Lushavel Stickland

Personal information
- Nationality: Samoan
- Born: 8 March 1998 (age 28)

Sport
- Sport: Swimming

Medal record
Women's swimming
Representing Samoa
| Event | 1st | 2nd | 3rd |
| Pacific Games | 1 | 3 | 2 |
| Oceania Championships | 0 | 2 | 0 |
| Total | 1 | 5 | 2 |
Pacific Games
| Gold medal – first place | 2019 Apia | 50 m backstroke |
| Silver medal – second place | 2019 Apia | 50 m freestyle |
| Silver medal – second place | 2019 Apia | 100 m freestyle |
| Silver medal – second place | 2019 Apia | 100 m backstroke |
| Bronze medal – third place | 2019 Apia | 50 m butterfly |
| Bronze medal – third place | 2019 Apia | 4×100 m freestyle |
Oceania Championships
| Silver medal – second place | 2018 Port Moresby | 50 m backstroke |
| Silver medal – second place | 2018 Port Moresby | 100 m backstroke |

= Lushavel Stickland =

Samoan swimmer (born 1998)

Lushavel Stickland (born 8 March 1998) is a Samoan swimmer.
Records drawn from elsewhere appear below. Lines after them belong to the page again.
(** Completeness of a claim. A due, unlocked row that an unpaused claim
    leaves behind is left behind only because the limit was reached, and every
    claimed event precedes it in (available_at, created_at, id) order. *)
Theorem Claim_complete d locked now owner limit lease d' events i r :
  outbox_inv d -> Claim d locked now owner limit lease = (d', events) ->
  not_paused d = true -> 0 < limit ->
  db_outbox d !! i = Some r -> claim_due now r = true -> i ∉ locked ->
  i ∉ ID <$> events ->
  Z.of_nat (length events) = limit /\
  forall e r0, e ∈ events -> db_outbox d !! ID e = Some r0 -> claim_le (claim_key r0) (claim_key r).
Proof.
  intros Hinv H Hp Hlim Hr Hd Hl Hi.
  assert (events = (Claim d locked now owner limit lease).2) as -> by (by rewrite H). clear H.
  rewrite claim_events_length by done.
  destruct (claim_events_picked d locked now owner limit lease Hinv) as [_ Hids].
  rewrite Hids in Hi.
  pose proof (inv_id _ Hinv _ _ Hr) as Hid.
  assert (claim_key r ∈ scan d locked (claim_due now)) as Hin.
  { apply elem_of_scan. exists i, r. by rewrite Hid. }
  assert (claim_key r ∉ claim_picked d locked now limit) as Hni.
  { intros Hk. apply Hi, list_elem_of_fmap. exists (claim_key r). by rewrite <- Hid. }
  pose proof (claim_event_row d locked now owner limit lease) as Hrow.
  unfold claim_picked in *.
  rewrite (proj2 (Z.leb_gt _ _) Hlim), Hp in *. cbn [orb negb] in *.
  destruct (sort_limit_rest claim_le _ _ _ Hin Hni) as [Hlen Hle].
  split; [rewrite Hlen; lia|]. intros e r0 He Hr0.
  destruct (Hrow e Hinv He) as (r1 & Hr1 & Hk & _). simplify_eq. by apply Hle.
Qed.

(** Mutual exclusion. Two claims, by the same or by different relays, the
    second before the first lease ends, never return the same event. *)
Theorem Claim_exclusive d locked1 locked2 now1 now2 owner1 owner2 limit1 limit2 lease1 lease2
    d1 d2 events1 events2 :
  outbox_inv d ->
  Claim d locked1 now1 owner1 limit1 lease1 = (d1, events1) ->
  Claim d1 locked2 now2 owner2 limit2 lease2 = (d2, events2) ->
  now2 < now1 + intervalMS lease1 * Millisecond ->
  forall e1 e2, e1 ∈ events1 -> e2 ∈ events2 -> ID e1 <> ID e2.
Proof.
  intros Hinv H1 H2 Hnow e1 e2 He1 He2 Heq.
  assert (d1 = (Claim d locked1 now1 owner1 limit1 lease1).1) as -> by (by rewrite H1).
  assert (events1 = (Claim d locked1 now1 owner1 limit1 lease1).2) as -> by (by rewrite H1).
  pose proof (claim_events_picked d locked1 now1 owner1 limit1 lease1 Hinv) as [_ Hids].
  pose proof (list_elem_of_fmap_2 ID _ _ He1) as Hi. rewrite Hids, Heq in Hi.
  replace events2 with (Claim (Claim d locked1 now1 owner1 limit1 lease1).1 locked2 now2 owner2
    limit2 lease2).2 in He2 by (by rewrite H2).
  apply claim_event_row in He2 as (r & Hr & _ & Hd & _); [|by apply Claim_inv].
  rewrite claim_lookup, decide_True in Hr by done.
  destruct (db_outbox d !! ID e2) as [r0|]; simplify_eq/=.
  destruct (claim_due_inv _ _ Hd) as (_ & _ & _ & _ & Hx).
  specialize (Hx eq_refl). simpl in Hx. bool_to_prop. lia.
Qed.

(** The transitions of a leased event, as a family. *)
Inductive transition : Type :=
| TAttempt (maxAttempts : Z)
| TDelivered
| TRetry (delay : duration) (lastError : string)
| TDead (lastError : string).

Definition apply_transition (d : db) (now : time) (id : uuid) (owner : string)
    (t : transition) : db * res unit :=
  match t with
  | TAttempt m => let '(d', r) := BeginAttempt d now id owner m in
                  (d', let! _ := r in Ok tt)
  | TDelivered => MarkDelivered d now id owner
  | TRetry delay msg => MarkRetry d now id owner delay msg
  | TDead msg => MarkDead d now id owner msg
  end%emitlane.

(** The row a successful transition leaves. *)
Definition transition_row (now : time) (t : transition) (r : event_row) : event_row :=
  match t with
  | TAttempt _ => attempt_row r
  | TDelivered => delivered_row now r
  | TRetry delay msg =>
      retry_row (now + intervalMS delay * Millisecond) (sanitizeError msg) r
  | TDead msg => dead_row (sanitizeError msg) r
  end.

Definition transition_allowed (owner : string) (t : transition) (r : event_row) : bool :=
  owned_inflight owner r &&
  match t with
  | TAttempt m => (er_attempts r <? m) && (er_attempts r + 1 <? 2 ^ 31)
  | _ => true
  end.

Lemma owned_inflight_guard d now owner r r' :
  owned_inflight owner r = true -> er_lease_owner r' = er_lease_owner r \/ er_status r' <> Inflight ->
  guard_ordered_event_claim d now r r' = true.
Proof.
  intros [_ Hi]%owned_inflight_true [H|H]; [by apply guard_same_lease|by apply guard_not_leasing].
Qed.

Lemma update_event_owned d now id owner extra upd :
  (forall r, er_lease_owner (upd r) = er_lease_owner r \/ er_status (upd r) <> Inflight) ->
  update_event d now id (fun r => owned_inflight owner r && extra r) upd =
  match db_outbox d !! id with
  | Some r => if owned_inflight owner r && extra r
              then (with_outbox d (<[id := upd r]> (db_outbox d)), Some (upd r)) else (d, None)
  | None => (d, None)
  end.
Proof.
  intros Hu. unfold update_event. destruct (db_outbox d !! id) as [r|]; [|done].
  destruct (owned_inflight owner r && extra r) eqn:E; [|done].
  apply andb_true_iff in E as [E _]. by rewrite (owned_inflight_guard d now owner r (upd r)).
Qed.

Lemma update_event_ext d now id c1 c2 upd :
  (forall r, c1 r = c2 r) -> update_event d now id c1 upd = update_event d now id c2 upd.
Proof. intros H. unfold update_event. case_match; [|done]. by rewrite H. Qed.

Lemma apply_transition_eq d now id owner t :
  apply_transition d now id owner t =
  match db_outbox d !! id with
  | Some r => if transition_allowed owner t r
              then (with_outbox d (<[id := transition_row now t r]> (db_outbox d)), Ok tt)
              else (d, (apply_transition d now id owner t).2)
  | None => (d, (apply_transition d now id owner t).2)
  end /\
  ((forall r, db_outbox d !! id = Some r -> transition_allowed owner t r = false) ->
   is_ok (apply_transition d now id owner t).2 = false).
Proof.
  destruct t; cbn [apply_transition].
  1: unfold BeginAttempt, attempt_overflows; rewrite update_event_owned by (by left).
  2-4: unfold MarkDelivered, MarkRetry, MarkDead;
    rewrite (update_event_ext _ _ _ _ (fun r => owned_inflight owner r && true))
      by (intros; by rewrite andb_true_r);
    rewrite update_event_owned by (by right).
  all: unfold transition_allowed; destruct (db_outbox d !! id) as [r|]; [|done].
  1: destruct (owned_inflight owner r) eqn:E1; simpl; [|done];
    rewrite Z.leb_antisym; destruct (er_attempts r <? maxAttempts) eqn:E2; simpl; [|done];
    destruct (er_attempts r + 1 <? 2 ^ 31) eqn:E3; simpl; [|done].
  2-4: destruct (owned_inflight owner r) eqn:E1; simpl; [|done].
  all: split; [done|]; intros H; specialize (H r eq_refl);
    rewrite ?E1, ?E2, ?E3 in H; done.
Qed.

(** C13: Owner fencing. A transition (attempt, delivered, retry, dead) succeeds
    exactly when the event is in flight and leased to the caller (and, for an
    attempt, the attempt budget is not used up); then exactly that row changes,
    as the transition says. Otherwise it reports an error and the database is
    left as it was. *)
Theorem transition_fenced d now id owner t d' res :
  apply_transition d now id owner t = (d', res) ->
  (is_ok res = true <->
   exists r, db_outbox d !! id = Some r /\ transition_allowed owner t r = true) /\
  (is_ok res = true -> exists r, db_outbox d !! id = Some r /\
     d' = with_outbox d (<[id := transition_row now t r]> (db_outbox d))) /\
  (is_ok res = false -> d' = d).
Proof.
  intros H. destruct (apply_transition_eq d now id owner t) as [Heq Hno].
  rewrite H in Heq, Hno. simpl in *.
  destruct (db_outbox d !! id) as [r|]; [destruct (transition_allowed owner t r) eqn:E|];
    simplify_eq; simpl.
  - naive_solver.
  - rewrite Hno by naive_solver. naive_solver.
  - rewrite Hno by naive_solver. naive_solver.
Qed.

(** The attempt budget. [BeginAttempt] reports the attempt number it
    stored, which is one more than before and never above [maxAttempts]. *)
Theorem BeginAttempt_budget d now id owner maxAttempts d' n :
  BeginAttempt d now id owner maxAttempts = (d', Ok n) ->
  n <= maxAttempts /\ n < 2 ^ 31 /\
  exists r, db_outbox d !! id = Some r /\ n = er_attempts r + 1 /\
            db_outbox d' !! id = Some (attempt_row r).
Proof.
  unfold BeginAttempt, attempt_overflows. rewrite update_event_owned by (by left).
  destruct (db_outbox d !! id) as [r|]; [|done].
  destruct (_ && (2 ^ 31 <=? _)) eqn:E1; [done|].
  destruct (_ && (er_attempts r <? _)) eqn:E2; [|done].
  intros [= <- <-]. simpl in E1. bool_to_prop. simpl. split_and!; try lia.
  exists r. by rewrite lookup_insert_eq.
Qed.

Lemma foldr_delete_size {A} (t : gmap uuid A) ids :
  NoDup ids -> (forall i, i ∈ ids -> is_Some (t !! i)) ->
  (size (foldr delete t ids) + length ids = size t)%nat.
Proof.
  induction 1 as [|i ids Hi _ IH]; intros Hall; cbn [foldr length]; [lia|].
  rewrite map_size_delete, foldr_delete_lookup, decide_False by done.
  destruct (Hall i) as [x Hx]; [left|]. rewrite Hx.
  specialize (IH (fun j Hj => Hall j (list_elem_of_further _ _ _ Hj))).
  assert (size (foldr delete t ids) <> 0)%nat; [|lia].
  apply map_size_ne_0_lookup. exists i. by rewrite foldr_delete_lookup, decide_False, Hx.
Qed.

(** Retention cleanup. It deletes at most [limit] rows, every one of them
    delivered longer than the retention ago and not locked, reports exactly
    the number it deleted, and keeps every pending, in-flight and dead row, all
    other tables and the invariant. *)
Theorem CleanupDelivered_spec d locked now retention limit d' n :
  outbox_inv d -> CleanupDelivered d locked now retention limit = (d', n) ->
  outbox_inv d' /\ same_but_outbox d d' /\ 0 <= n <= Z.max 0 limit /\
  Z.of_nat (size (db_outbox d)) = Z.of_nat (size (db_outbox d')) + n /\
  forall i r, db_outbox d !! i = Some r ->
    db_outbox d' !! i = Some r \/
    (db_outbox d' !! i = None /\ er_status r = Delivered /\ i ∉ locked /\ 0 < retention /\
     exists t, er_delivered_at r = Some t /\ t < now - intervalMS retention * Millisecond).
Proof.
  intros Hinv H. pose proof (CleanupDelivered_inv d locked now retention limit Hinv) as Hinv'.
  rewrite H in Hinv'. split; [done|]. unfold CleanupDelivered in H. case_match eqn:E; simplify_eq.
  { split_and!; try lia; [done|]. eauto. }
  set (rows := filter _ _) in *. set (keys := sort_limit _ _ _) in *. bool_to_prop.
  assert (forall i, i ∈ keys.*2 -> exists r, db_outbox d !! i = Some r /\
            doomed now retention r = true /\ i ∉ locked) as Hk.
  { intros i (k & -> & Hk)%list_elem_of_fmap. unfold keys in Hk.
    apply elem_of_sort_limit in Hk. apply list_elem_of_fmap in Hk as (r & -> & Hr).
    apply list_elem_of_filter in Hr as [[? ?] (i & Hi)%elem_of_outbox_rows]. simpl.
    rewrite (inv_id _ Hinv _ _ Hi) in *. eauto. }
  assert (NoDup keys.*2) as Hnd.
  { apply NoDup_fmap_sort_limit. rewrite <- list_fmap_compose.
    by apply (NoDup_fmap_filter (fun r => ed_id (er_data r))), outbox_rows_ids. }
  assert (length keys <= Z.to_nat limit)%nat by (unfold keys; rewrite length_sort_limit; lia).
  split_and!; try lia; [apply same_but_outbox_with| |].
  - cbn [with_outbox db_outbox]. rewrite <- (foldr_delete_size (db_outbox d) keys.*2) by naive_solver.
    rewrite length_fmap. lia.
  - intros i r Hr. cbn [with_outbox db_outbox]. rewrite foldr_delete_lookup.
    case_decide as Hi; [right|by left]. destruct (Hk i Hi) as (r' & Hr' & Hd & Hl).
    simplify_eq. unfold doomed in Hd. bool_to_prop.
    destruct (er_delivered_at r) as [t|]; [|done]. simpl in *. bool_to_prop. eauto 10.
Qed.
She competed in the women's 50 metre freestyle and women's 100 metre backstroke events at the 2019 World Aquatics Championships held in Gwangju, South Korea. In both events she did not advance to compete in the semi-finals. In 2019, she also competed at the 2019 Pacific Games held in Samoa.